One of the trickiest areas of the regulation is that organizations must be able to demonstrate compliance. Think of it this way: a police officer typically needs to catch you speeding before giving you a ticket. But what if instead, you needed to prove that you had not sped during your entire drive? That’s the challenge of GDPR.
How GRC Tools Can Help
GDPR has added specific rules and regulations that must be followed regarding collecting and processing personal information. These include enabling EU residents to have the collected information deleted, alerting both impacted residents and supervisory authorities of a breach, and, as noted above, demonstrating to supervisory authorities the ability to comply. Fortunately, most organizations have already deployed Governance, Risk and Compliance (GRC) tools to support their compliance with financial regulations. Because these tools are designed as central repositories for documenting and reporting on internal governance activities, they can easily be used to help organizations track compliance with key requirements of the GDPR. Further, companies that have not yet deployed GRC tools to track financial regulatory compliance, can now kill two birds with one stone.
The key GDPR requirements that GRC tools can support include the following.

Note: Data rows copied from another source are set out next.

(* ===== verification/StatsExamples.v ===== *)
(** * Statistics: runs

    A scrape over four kinds of collectors, and runs in which a metric does
    not show what its name says. *)

From S2P Require Import Prelude Stats StatsTheorems.

#[local] Open Scope Z_scope.

Module StatsExamples.

Definition relayEvents : list Event :=
  [EMoq setExecutor; EMoq onSessionStart; EMoq (Publisher (onFetchError (OtherCode 99)));
   EMoq (SubscriberX (recordFetchLatency 20)); EMoq (Publisher onPublishNamespaceSuccess);
   EMoq (Publisher onPublishNamespaceDone)].

Definition quicEvents : list Event :=
  [EQuic (onPacketReceived true); EQuic onPacketSent; EQuic onPacketSent; ELoop 10 20;
   EQuic onNewQuicStream; EQuic (onRttSample 7)].

Definition picoEvents : list Event := [EPico (onPacketsSent 5); ELoop 1 1; EPico onStreamCreated].

(** A collector that is gone, one of each kind, and one without an executor. *)
Definition slots : list Slot :=
  [None; Some (KMoQ, false, relayEvents); Some (KQuic, false, quicEvents);
   Some (KPico, true, picoEvents); Some (KEvb, false, [ELoop 60 40]);
   Some (KQuic, false, [EQuic onPacketSent])].

Example scrape_counters :
  snCounter (scrape slots) (Quic quicPacketsSent) = 7 ∧
  snCounter (scrape slots) (Moq pubFetchError) = 1 ∧
  snByCodes (scrape slots) pubFetchError = [0; 0; 0; 0; 0; 0; 0; 1] ∧
  observations evbPktsSentPerLoop slots = [2; 5] ∧
  snBuckets (scrape slots) evbPktsSentPerLoop = [0; 0; 1; 1; 2; 2; 2; 2; 2; 2; 2; 2; 2].
Proof. vm_compute. done. Qed.

(** A publisher that was accepted and is done stays in the gauge. *)
Theorem finished_publisher_stays_active :
  snGauge (scrape [Some (KMoQ, false,
    [EMoq setExecutor; EMoq (PublisherX onPublishSuccess); EMoq (Publisher onPublishDone)])])
    pubActivePublishers = 1.
Proof. vm_compute. reflexivity. Qed.

(** An open stream of a picoquic server is not in the gauge. *)
Theorem pico_stream_not_active :
  snGauge (scrape [Some (KPico, false, [EPico onStreamCreated])]) quicActiveStreams = 0 ∧
  snCounter (scrape [Some (KPico, false, [EPico onStreamCreated])]) (Quic quicStreamsCreated) = 1.
Proof. vm_compute. done. Qed.

(** A subscribe that took 20 milliseconds is shown below 50 microseconds. *)
Theorem latency_in_wrong_unit :
  snBuckets (scrape [Some (KMoQ, false,
    [EMoq setExecutor; EMoq (SubscriberX (recordSubscribeLatency 20))])]) moqSubscribeLatency =
  [0; 1; 1; 1; 1; 1; 1; 1; 1; 1; 1; 1].
Proof. vm_compute. reflexivity. Qed.

End StatsExamples.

Maintaining the mandatory inventory of processing activities – Article 30 of the GDPR, Records of Processing Activities, requires controllers (organizations that collect and process personal information) to keep a record of activities related to the information they process. This information includes the purpose of the processing, the types of personal information involved, the categories of recipients the information will be shared with, and more. Processors (organizations that process personal information on behalf of a controller) must also keep records related to the controllers they work with, categories of processing for each controller, the transfer of personal information internationally, and more.
Documenting privacy and data protection impact assessments – Article 35 sets out various requirements for conducting and documenting privacy and data protection impact assessments. These assessments must include at least a description of the processing operation and purpose, the necessity and proportionality of the processing operation in relation to the purpose, the risk to the rights and freedoms of the data subjects, and the measures taken to address the risks.

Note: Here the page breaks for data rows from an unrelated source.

(** * Wuffs base runtime: [core-public.h]

    A shallow embedding of the public core of the Wuffs C runtime
    (src/cmd/wuffs-c/internal/cgen/base/core-public.h): the status
    predicates, the saturating arithmetic on the four unsigned fixed widths,
    the slice (1-dimensional buffer) sub-slicing functions and the version
    constants.

    Conventions of the embedding.
    - A C unsigned integer of width w is a [Z] in [0, 2^w); every conversion
      to such a type is written out as a reduction modulo [2^w] ([wrap]).
    - [int] is 32 bits wide, so [uint8_t] and [uint16_t] operands are promoted
      to [int] (where their sums and differences are exact) while [uint32_t]
      and [uint64_t] operands are computed in their own unsigned type.
    - A C comparison yields the [int] 0 or 1 ([b2i]).
    - A pointer is the address it holds, [NULL] being address 0. *)

From Stdlib Require Import ZArith Lia Bool Ascii String List.
Import ListNotations.

Local Open Scope Z_scope.

(** ** C integer types *)

Module CInt.

(** Conversion to an unsigned type of [w] bits. *)
Definition wrap (w x : Z) : Z := x mod 2 ^ w.

Definition to_u8 : Z -> Z := wrap 8.
Definition to_u16 : Z -> Z := wrap 16.
Definition to_u32 : Z -> Z := wrap 32.
Definition to_u64 : Z -> Z := wrap 64.

(** The values of an unsigned type of [w] bits. *)
Definition is_uint (w x : Z) : Prop := 0 <= x < 2 ^ w.

(** The [int] value of a C comparison. *)
Definition b2i (b : bool) : Z := if b then 1 else 0.

(** The four fixed widths of the header. *)
Inductive width : Type := W8 | W16 | W32 | W64.

Definition bits (w : width) : Z :=
  match w with W8 => 8 | W16 => 16 | W32 => 32 | W64 => 64 end.

(** Largest value of the unsigned type of that width. *)
Definition umax (w : width) : Z := 2 ^ bits w - 1.

End CInt.

(** ** Numeric types: saturating arithmetic *)

Module Numeric.
Import CInt.

(** [uint8_t res = x + y; res |= -(res < x); return res;]
    The sum is taken in [int] and converted to [uint8_t]; the mask
    [-(res < x)] is the [int] 0 or -1, and the compound assignment converts
    [res | mask] back to [uint8_t]. *)
Definition wuffs_base__u8__sat_add (x y : Z) : Z :=
  let res := to_u8 (x + y) in
  let res := to_u8 (Z.lor res (- b2i (res <? x))) in
  res.

(** [uint8_t res = x - y; res &= -(res <= x); return res;] *)
Definition wuffs_base__u8__sat_sub (x y : Z) : Z :=
  let res := to_u8 (x - y) in
  let res := to_u8 (Z.land res (- b2i (res <=? x))) in
  res.

Definition wuffs_base__u16__sat_add (x y : Z) : Z :=
  let res := to_u16 (x + y) in
  let res := to_u16 (Z.lor res (- b2i (res <? x))) in
  res.

Definition wuffs_base__u16__sat_sub (x y : Z) : Z :=
  let res := to_u16 (x - y) in
  let res := to_u16 (Z.land res (- b2i (res <=? x))) in
  res.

Maintaining a central repository of documentation and evidence related to the privacy control framework, evaluation of control design, and testing of operating effectiveness of controls – As noted above, complying with the GDPR requires being able to demonstrate compliance. As such, organizations must develop a control framework for the management activities it will use to ensure compliance. The framework and all the activities related to evaluating and testing the framework need to be documented in a central repository.
Maintaining a central repository of data breaches and breach impact evaluations – As with the control framework, all activities related to experiencing a breach, evaluating why the breach occurred, and the response to the breach must be documented.

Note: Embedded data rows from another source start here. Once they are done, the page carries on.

(** * Verification of the metadata pipeline of [app.py]

    The development embeds, from the Python source, the rule-based QA
    validator [qa_check], the two-protocol generation client
    [call_openai_metadata] and the per-job orchestrator [worker] with its job
    registry, and proves the properties the design document states about them.

    Python [str] values are sequences of Unicode code points; they are modelled
    as lists of code points, so that [len], [strip], [splitlines] and the
    regular expression of the validator count and classify characters the way
    the interpreter does. *)

From Stdlib Require Import ZArith NArith QArith Qround Lia List Ascii String DecimalN.
From stdpp Require Import base tactics option list gmap.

Creating reports for breach notifications and to provide evidence of compliance – Within 72 hours of becoming aware of a breach involving personal data, a controller must notify a supervisory authority. The notification must include at least a description of the nature of the breach, the categories and approximate number of data subjects impacted, an estimate of the total number of data records involved, the likely consequences of the breach, and the measures taken or to be taken to address the breach.
One Tool for Faster, Simpler Risk Management
With flexible centralized repositories and reporting capabilities, a GRC tool is an excellent solution for developing the ability to demonstrate compliance as required by the GDPR. And using an existing GRC tool to support GDPR compliance has two additional benefits. First, it will likely reduce costs related to deployment, configuration and maintenance since the organization already has resources familiar with configuring the tool, and the cost may simply involve increasing the number of users or licenses. Second, and even more important, familiarity with the tool will likely mean faster time to deployment and a shorter time to deployment means faster time to compliance.
The GDPR may well be the tip of a very large iceberg of new privacy regulation. This means developing privacy compliance processes using a flexible GRC tool may be one of the best long-term investments an organization can make.